Lemma makes_unlinkName I name inc : makes I (unlinkName A name inc).
Proof.
  intros w. unfold unlinkName. destruct (incs w name); [|apply leaves_refl]. pose proof (makes_call I w) as Hc.
  destruct (call A w) as [[e|?] w1]; [done|]. case_bool_decide; [|done]. eapply leaves_trans; [exact Hc|apply makes_removeName].
Qed.

Lemma makes_Unlink I q : makes I (Unlink A q).
Proof.
  apply makes_bind; [apply makes_attempt, makes_removeInstance|]. intros e1.
  apply makes_bind; [apply makes_attempt, makes_unlinkName|]. intros e2. auto with files.
Qed.

Lemma makes_new_incarnation I : makes I (new_incarnation A).
Proof. intros w. unfold new_incarnation. cbn. destruct (a_call A (tick w)); by apply leaves_same. Qed.

Lemma makes_shm_Create inst size : makes [inst] (shm_Create A inst size).
Proof.
  apply makes_bind; [auto with files|]. intros fd. apply makes_bind; [|auto with files].
  intros w. split; [|auto..]. cbn. intros n. rewrite seg_create_at. case_decide; [subst; right; by left|auto].
Qed.

Lemma makes_init_ring I inst reader : makes I (init_ring A inst reader).
Proof.
  intros w. unfold init_ring. destruct (seg_at (segs w) inst) as [buf|] eqn:Hs; [|apply leaves_refl].
  destruct (initRing _ _ _); [|apply leaves_refl]. split; [|auto..]. cbn. intros n. rewrite seg_store_at, Hs.
  case_decide; [subst; left; by rewrite Hs|auto].
Qed.

Lemma leaves_sweepName I name w : leaves I w (sweepName A name w).
Proof.
  unfold sweepName. pose proof (makes_lockName I name w) as Hl. destruct (lockName A name w) as [[e|fd] w1]; [done|].
  eapply leaves_trans; [exact Hl|]. apply leaves_close_fd.
  apply (makes_bind I); [auto with files|]. intros inc. apply makes_bind; [|intros _; apply makes_removeName].
  destruct inc; [auto with files|apply makes_removeInstance].
Qed.

Lemma leaves_sweepStale I found w : leaves I w (sweepStale A found w).
Proof.
  revert w. unfold sweepStale. induction found as [|name found IH]; intros w; [apply leaves_refl|].
  eapply leaves_trans; [apply leaves_sweepName|apply IH].
Qed.

(** *** Calls that remove work *)

Hypothesis removable : forall n, a_remove A n = false.
Hypothesis random : forall n, List.length (a_raw A n) = 8%nat.

(** Nothing of the instance is there. *)
Definition cleared (inst : list byte) w : Prop :=
  seg_at (segs w) inst = None /\ forall p, fifo_of inst p -> fifos w p = false.
(** A deadline in the past is that of a wait whose context ended. *)
Definition past_of (r : nat) (x : waiter) : Prop :=
  w_ended x = true /\ match w_pc x with WRead r' | WExpired r' | WStop r' _ | WReturn r' _ => r' = r | _ => False end.

Record cancel_ok (e : eventImpl) : Prop := {
  co_wait : forall w x, e_waiters e !! w = Some x -> wait_ok e x;
  co_past : forall r, r_past (reader_at r e) = true ->
    r_closed (reader_at r e) = true \/ exists w x, e_waiters e !! w = Some x /\ past_of r x }.

Lemma past_uses r x : past_of r x -> uses x = Some r.
Proof. unfold past_of, uses. intros [_ H]. by destruct (w_pc x); subst. Qed.

(** A step of a wait, with what it may do to the readers. *)
Lemma cancel_change e e' w x x' :
  cancel_ok e -> e_waiters e !! w = Some x -> e_waiters e' = <[w := x']> (e_waiters e) ->
  (forall r, r_closed (reader_at r e') = r_closed (reader_at r e)) ->
  (forall r, r_past (reader_at r e') = true -> r_past (reader_at r e) = true \/ past_of r x') ->
  (forall r, r_past (reader_at r e) = true -> r_past (reader_at r e') = true \/ forall v y, v <> w -> e_waiters e !! v = Some y -> uses y <> Some r) ->
  wait_ok e' x' -> (forall r, past_of r x -> past_of r x' \/ r_past (reader_at r e') = false \/ r_closed (reader_at r e') = true) ->
  cancel_ok e'.
Proof.
  intros [Hw Hp] Hx Hws Hcl Hnew Hold Hok Hpast. split.
  - intros v y. rewrite Hws. intros [[-> ->]|[Hne Hv]]%moved_cases; [done|]. specialize (Hw v y Hv). unfold wait_ok in *.
    destruct (w_pc y) eqn:Hpc; try done. destruct (w_ended y); [|done]. destruct Hw as [Hf|[Hf [Hr|Hr]]]; [by left| |]; right; (split; [done|]).
    + destruct (Hold _ Hr) as [?|Hno]; [by left|]. exfalso. apply (Hno v y Hne Hv). unfold uses. by rewrite Hpc.
    + right. by rewrite Hcl.
  - intros r Hr. destruct (Hnew r Hr) as [Hr'|Hx']; [|right; exists w, x'; split; [rewrite Hws; by eapply moved_here|done]].
    rewrite Hcl. destruct (Hp r Hr') as [?|(v & y & Hv & Hy)]; [by left|].
    destruct (decide (v = w)) as [->|Hne]; [|right; exists v, y; split; [rewrite Hws; by apply moved_other|done]].
    replace y with x in * by congruence. destruct (Hpast r Hy) as [?|[?|?]]; [|congruence|left; congruence].
    right. exists w, x'. split; [rewrite Hws; by eapply moved_here|done].
Qed.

→ **TASK DESCRIPTION**
Reproduce exactly the stretch of lines that starts at the one containing "(forall r, r_past (reader_at r e)" and ends with the final line of the data, including both ends and nothing more.

→ **TASK ANSWER**
  (forall r, r_past (reader_at r e) = true -> r_past (reader_at r e') = true \/ forall v y, v <> w -> e_waiters e !! v = Some y -> uses y <> Some r) ->
  wait_ok e' x' -> (forall r, past_of r x -> past_of r x' \/ r_past (reader_at r e') = false \/ r_closed (reader_at r e') = true) ->
  cancel_ok e'.
Proof.
  intros [Hw Hp] Hx Hws Hcl Hnew Hold Hok Hpast. split.
  - intros v y. rewrite Hws. intros [[-> ->]|[Hne Hv]]%moved_cases; [done|]. specialize (Hw v y Hv). unfold wait_ok in *.
    destruct (w_pc y) eqn:Hpc; try done. destruct (w_ended y); [|done]. destruct Hw as [Hf|[Hf [Hr|Hr]]]; [by left| |]; right; (split; [done|]).
    + destruct (Hold _ Hr) as [?|Hno]; [by left|]. exfalso. apply (Hno v y Hne Hv). unfold uses. by rewrite Hpc.
    + right. by rewrite Hcl.
  - intros r Hr. destruct (Hnew r Hr) as [Hr'|Hx']; [|right; exists w, x'; split; [rewrite Hws; by eapply moved_here|done]].
    rewrite Hcl. destruct (Hp r Hr') as [?|(v & y & Hv & Hy)]; [by left|].
    destruct (decide (v = w)) as [->|Hne]; [|right; exists v, y; split; [rewrite Hws; by apply moved_other|done]].
    replace y with x in * by congruence. destruct (Hpast r Hy) as [?|[?|?]]; [|congruence|left; congruence].
    right. exists w, x'. split; [rewrite Hws; by eapply moved_here|done].
Qed.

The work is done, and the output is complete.